13 Days of Halloween: The scariest movie

Movie theaters tend to be our culture’s equivalent to the campfires, the places where we gather and attempt to frighten each other. Of all the film genres, the horror movie offers the most likely return on investment, so cinema offers more than a century’s worth of spooky material, from Universal Studio’s black-and-white classics like Bride of Frankenstein of the 1930s to recent high-tech ghost stories like Japan’s Ringu. Of course, the vast majority of horror flicks only inspire laughter or disgust, but the jagged diamonds in the rough can be exhilaratingly frightful, like John Carpenter’s Halloween which created the template for the slasher film in 1978.

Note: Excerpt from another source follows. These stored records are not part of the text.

(* ===== verification/Traversal.v ===== *)
(** * Walks over the DAG (processes/dagtraversalmanager, finalitymanager, mergedepthmanager)

    The walks along selected chains, the anticone, the iterator over a selected chain,
    finality points and the bound on merge depth.  They read the state of the
    topology manager ([dagTopologyManager], which has the GHOSTDAG data and the
    reachability data); finality points are staged in a store of their own. *)
From S2P Require Import Prelude Interval ReachabilityData Reachability ReachabilityTree ReachabilityAdd DagTopology Ghostdag.
Import Interval Store Reachability DagTopology.
Local Open Scope Z_scope.
Local Open Scope prog_scope.

Abbreviation hash := (list Z) (only parsing).

Module Traversal.
Abbreviation topology A := (prog dagTopologyManager reachabilityError A) (only parsing).

(** [ghostdagDataStore.Get] of a pointer *)
Definition dataAt (blockHash : hash) : topology BlockGHOSTDAGData := reachability (ghostdagData blockHash).

(** A chain of selected parents visits a block of the store at most once. *)
Definition chainWalkFuel : topology nat :=
  let* dtm := get in ret (Datatypes.S (size (ghostdagDataStore (dt_reachabilityManager dtm)))).

(** *** dagtraversalmanager.go *)
Fixpoint blockAtDepthLoop (fuel : nat) (requiredBlueScore : Z) (currentBlockHash : hash) (current : BlockGHOSTDAGData) : topology hash :=
  match fuel with
  | O => crash_with OutOfFuel
  | Datatypes.S fuel =>
      if requiredBlueScore <=? blueScore current then
        match selectedParent current with
        | None => ret currentBlockHash
        | Some parent =>
            let* current := dataAt parent in blockAtDepthLoop fuel requiredBlueScore parent current
        end
      else ret currentBlockHash
  end.

Definition BlockAtDepth (highHash : hash) (depth : Z) : topology hash :=
  let* highBlockGHOSTDAGData := dataAt highHash in
  let requiredBlueScore := if depth <? blueScore highBlockGHOSTDAGData then blueScore highBlockGHOSTDAGData - depth else 0 in
  let* fuel := chainWalkFuel in
  blockAtDepthLoop fuel requiredBlueScore highHash highBlockGHOSTDAGData.

Fixpoint lowestAboveLoop (fuel : nat) (score : Z) (currentHash : hash) (current : BlockGHOSTDAGData) : topology hash :=
  match fuel with
  | O => crash_with OutOfFuel
  | Datatypes.S fuel =>
      match selectedParent current with
      | None => ret currentHash
      | Some parent =>
          let* parentData := dataAt parent in
          if blueScore parentData <? score then ret currentHash
          else lowestAboveLoop fuel score parent parentData
      end
  end.

(** [ErrChosenChildBlueScore] stands for the unnamed error of a blue score that is too high. *)
Definition LowestChainBlockAboveOrEqualToBlueScore (highHash : hash) (score : Z) : topology hash :=
  let* highBlockGHOSTDAGData := dataAt highHash in
  if blueScore highBlockGHOSTDAGData <? score then fail ErrChosenChildBlueScore
  else let* fuel := chainWalkFuel in lowestAboveLoop fuel score highHash highBlockGHOSTDAGData.

Record SelectedChainPath := { scp_Added : list hash; scp_Removed : list hash }.

(** Walk down from [current] to the chain of [toBlockHash]. *)
Fixpoint removedLoop (fuel : nat) (toBlockHash current : hash) (removed : list hash) : topology (hash * list hash) :=
  match fuel with
  | O => crash_with OutOfFuel
  | Datatypes.S fuel =>
      let* isInChain := IsInSelectedParentChainOf current toBlockHash in
      if (isInChain : bool) then ret (current, removed)
      else
        let* data := dataAt current in
        let* parent := reachability (deref (selectedParent data)) in
        removedLoop fuel toBlockHash parent (removed ++ [current])
  end.

Fixpoint addedLoop (fuel : nat) (commonAncestor current : hash) (added : list hash) : topology (list hash) :=
  match fuel with
  | O => crash_with OutOfFuel
  | Datatypes.S fuel =>
      if bool_decide (current = commonAncestor) then ret added
      else
        let* data := dataAt current in
        let* parent := reachability (deref (selectedParent data)) in
        addedLoop fuel commonAncestor parent (added ++ [current])
  end.

Definition CalculateChainPath (fromBlockHash toBlockHash : hash) : topology SelectedChainPath :=
  let* fuel := chainWalkFuel in
  let* walked := removedLoop fuel toBlockHash fromBlockHash [] in
  let* added := addedLoop fuel (fst walked) toBlockHash [] in
  ret {| scp_Added := rev added; scp_Removed := snd walked |}.

(** *** anticone.go *)
Fixpoint anticoneLoop (fuel : nat) (blockHash : hash) (queue : list hash) (visited : gset hash) (anticone : list hash) : topology (list hash) :=
  match queue with
  | [] => ret anticone
  | current :: queue =>
      match fuel with
      | O => crash_with OutOfFuel
      | Datatypes.S fuel =>
          if bool_decide (current ∈ visited) then anticoneLoop fuel blockHash queue visited anticone
          else
            let visited := {[current]} ∪ visited in
            let* currentIsAncestorOfBlock := dtm_IsAncestorOf current blockHash in
            if (currentIsAncestorOfBlock : bool) then anticoneLoop fuel blockHash queue visited anticone
            else
              let* blockIsAncestorOfCurrent := dtm_IsAncestorOf blockHash current in
              let anticone := if (blockIsAncestorOfCurrent : bool) then anticone else anticone ++ [current] in
              let* currentParents := dtm_Parents current in
              anticoneLoop fuel blockHash (queue ++ currentParents) visited anticone
      end
  end.

(** Each block queues its parents once. *)
Definition anticoneFuel (tips : list hash) (dtm : dagTopologyManager) : nat :=
  length tips + map_fold (λ _ relations n, length (br_Parents relations) + n)%nat 0%nat (dt_blockRelationStore dtm).

Definition Anticone (tips : list hash) (blockHash : hash) : topology (list hash) :=
  let* dtm := get in anticoneLoop (anticoneFuel tips dtm) blockHash tips ∅ [].

(** *** selected_child_iterator.go *)
Record selectedChildIterator := {
  it_highHash : hash;
  it_lowHash : hash;
  it_current : option hash;
  it_err : option reachabilityError;
  it_isClosed : bool
}.
Definition it_set (it : selectedChildIterator) (current : option hash) (err : option reachabilityError) : selectedChildIterator :=
  {| it_highHash := it_highHash it; it_lowHash := it_lowHash it; it_current := current; it_err := err; it_isClosed := it_isClosed it |}.

(** A failing lookup is kept in the iterator. *)
Definition attempt {A} (m : topology A) : topology (A + reachabilityError) :=
  λ dtm, match m dtm with
         | (dtm, Ret a) => (dtm, Ret (inl a))
         | (dtm, Fail e) => (dtm, Ret (inr e))
         | (dtm, Crash c) => (dtm, Crash c)
         end.

Fixpoint firstInChain (highHash : hash) (children : list hash) : topology (option hash) :=
  match children with
  | [] => ret None
  | child :: rest =>
      let* isInChain := IsInSelectedParentChainOf child highHash in
      if (isInChain : bool) then ret (Some child) else firstInChain highHash rest
  end.

Definition it_Next (it : selectedChildIterator) : topology (bool * selectedChildIterator) :=
  if it_isClosed it then crash_with ExplicitPanic
  else
    match it_err it with
    | Some _ => ret (true, it)
    | None =>
        let* current := reachability (deref (it_current it)) in
        let* found := attempt (let* data := reachability (ReachabilityData current) in firstInChain (it_highHash it) (rd_children data)) in
        match found with
        | inr err => ret (true, it_set it None (Some err))
        | inl (Some child) => ret (true, it_set it (Some child) None)
        | inl None => ret (false, it)
        end
    end.

Definition it_First (it : selectedChildIterator) : topology (bool * selectedChildIterator) :=
  if it_isClosed it then crash_with ExplicitPanic
  else it_Next (it_set it (Some (it_lowHash it)) (it_err it)).

Definition SelectedChildIterator (highHash lowHash : hash) : topology selectedChildIterator :=
  let* isInChain := IsInSelectedParentChainOf lowHash highHash in
  if negb isInChain then fail ErrNotAncestor
  else ret {| it_highHash := highHash; it_lowHash := lowHash; it_current := Some lowHash; it_err := None; it_isClosed := false |}.
End Traversal.
Import Traversal.

(** ** Finality points *)
Record finalityManager := {
  fm_topology : dagTopologyManager;
  fm_finalityStore : gmap hash hash;
  fm_genesisHash : hash;
  fm_finalityDepth : Z
}.

(** [model.VirtualBlockHash]: 32 bytes of ones; [FinalityPoint] compares values *)
Definition VirtualBlockHash : hash := replicate 32 255.

Module Finality.
Abbreviation finality A := (prog finalityManager reachabilityError A) (only parsing).

Definition topo {A} (m : prog dagTopologyManager reachabilityError A) : finality A :=
  zoom fm_topology
    (λ t fm, {| fm_topology := t; fm_finalityStore := fm_finalityStore fm; fm_genesisHash := fm_genesisHash fm; fm_finalityDepth := fm_finalityDepth fm |}) m.

Definition StoredFinalityPoint (blockHash : hash) : finality hash :=
  let* fm := get in
  match fm_finalityStore fm !! blockHash with
  | Some point => ret point
  | None => fail ErrNotFound
  end.

Definition StageFinalityPoint (blockHash finalityPoint : hash) : finality unit :=
  modify (λ fm, {| fm_topology := fm_topology fm; fm_finalityStore := <[blockHash := finalityPoint]> (fm_finalityStore fm);
                   fm_genesisHash := fm_genesisHash fm; fm_finalityDepth := fm_finalityDepth fm |}).

(** Walk up the selected chain of [blockHash]; [isVirtual] as in [ChildInSelectedParentChainOf]. *)
Fixpoint finalityLoop (fuel : nat) (requiredBlueScore : Z) (blockHash : hash) (isVirtual : bool) (current : hash) : finality hash :=
  match fuel with
  | O => crash_with OutOfFuel
  | Datatypes.S fuel =>
      let* next := topo (ChildInSelectedParentChainOf current blockHash isVirtual) in
      let* nextGHOSTDAGData := topo (dataAt next) in
      if requiredBlueScore <=? blueScore nextGHOSTDAGData then ret current
      else finalityLoop fuel requiredBlueScore blockHash isVirtual next
  end.

Definition calculateFinalityPoint (blockHash : hash) (isVirtual : bool) : finality hash :=
  let* fm := get in
  let* ghostdagData := topo (dataAt blockHash) in
  if blueScore ghostdagData <? fm_finalityDepth fm then ret (fm_genesisHash fm)
  else
    let* selected := topo (reachability (deref (selectedParent ghostdagData))) in
    if bool_decide (selected = fm_genesisHash fm) then ret (fm_genesisHash fm)
    else
      let* current := StoredFinalityPoint selected in
      let requiredBlueScore := blueScore ghostdagData - fm_finalityDepth fm in
      let* fuel := topo chainWalkFuel in
      finalityLoop fuel requiredBlueScore blockHash isVirtual current.

Definition VirtualFinalityPoint : finality hash := calculateFinalityPoint VirtualBlockHash true.

Definition calculateAndStageFinalityPoint (blockHash : hash) : finality hash :=
  let* finalityPoint := calculateFinalityPoint blockHash false in
  StageFinalityPoint blockHash finalityPoint ;;*
  ret finalityPoint.

Definition FinalityPoint (blockHash : hash) : finality hash :=
  if bool_decide (blockHash = VirtualBlockHash) then VirtualFinalityPoint
  else
    λ fm, match StoredFinalityPoint blockHash fm with
          | (fm, Fail ErrNotFound) => calculateAndStageFinalityPoint blockHash fm
          | result => result
          end.

(** *** merge_depth_manager.go; [None]: ErrViolatingBoundedMergeDepth *)
Fixpoint nonViolating (finalityPoint : hash) (blues : list hash) : finality (list hash) :=
  match blues with
  | [] => ret []
  | blue :: rest =>
      let* notViolatingFinality := topo (IsInSelectedParentChainOf finalityPoint blue) in
      let* others := nonViolating finalityPoint rest in
      ret (if (notViolatingFinality : bool) then blue :: others else others)
  end.

Definition NonBoundedMergeDepthViolatingBlues (blockHash : hash) : finality (list hash) :=
  let* ghostdagData := topo (dataAt blockHash) in
  let* finalityPoint := FinalityPoint blockHash in
  nonViolating finalityPoint (mergeSetBlues ghostdagData).

Fixpoint checkReds (finalityPoint : hash) (blues reds : list hash) : finality bool :=
  match reds with
  | [] => ret true
  | red :: rest =>
      let* doesRedHaveFinalityPointInPast := topo (dtm_IsAncestorOf finalityPoint red) in
      if (doesRedHaveFinalityPointInPast : bool) then checkReds finalityPoint blues rest
      else
        let* isRedInPast := topo (IsAncestorOfAny red blues) in
        if (isRedInPast : bool) then checkReds finalityPoint blues rest else ret false
  end.

(** [true]: the block does not violate the bound *)
Definition CheckBoundedMergeDepth (blockHash : hash) : finality bool :=
  let* nonViolatingBlues := NonBoundedMergeDepthViolatingBlues blockHash in
  let* ghostdagData := topo (dataAt blockHash) in
  match selectedParent ghostdagData with
  | None => ret true
  | Some _ =>
      let* finalityPoint := FinalityPoint blockHash in
      checkReds finalityPoint nonViolatingBlues (mergeSetReds ghostdagData)
  end.
End Finality.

After most movie “boo!” moments, the fear subsides once you see the stage blood or realize that only a cat was making the unnerving noise. A few, however, create horrors that follow you home, none more so than The Exorcist, William Friedkin’s notorious depiction of demonic possession. Linda Blair’s Regan transforms from a cute, normal little girl to a misshapen, all-knowing, possibly homicidal ghoul. The Exorcist’s nightmarish sound design alone can fray a viewer’s nerves, but the film violates the rule that what you don’t see is scarier than what you do, offering a glimpse of unimaginable, inexplicable evil and hostility made flesh. The Exorcist combination of stark fear and abhorrence proves so potent, even remembering it can scare you. The pea soup is the least of it.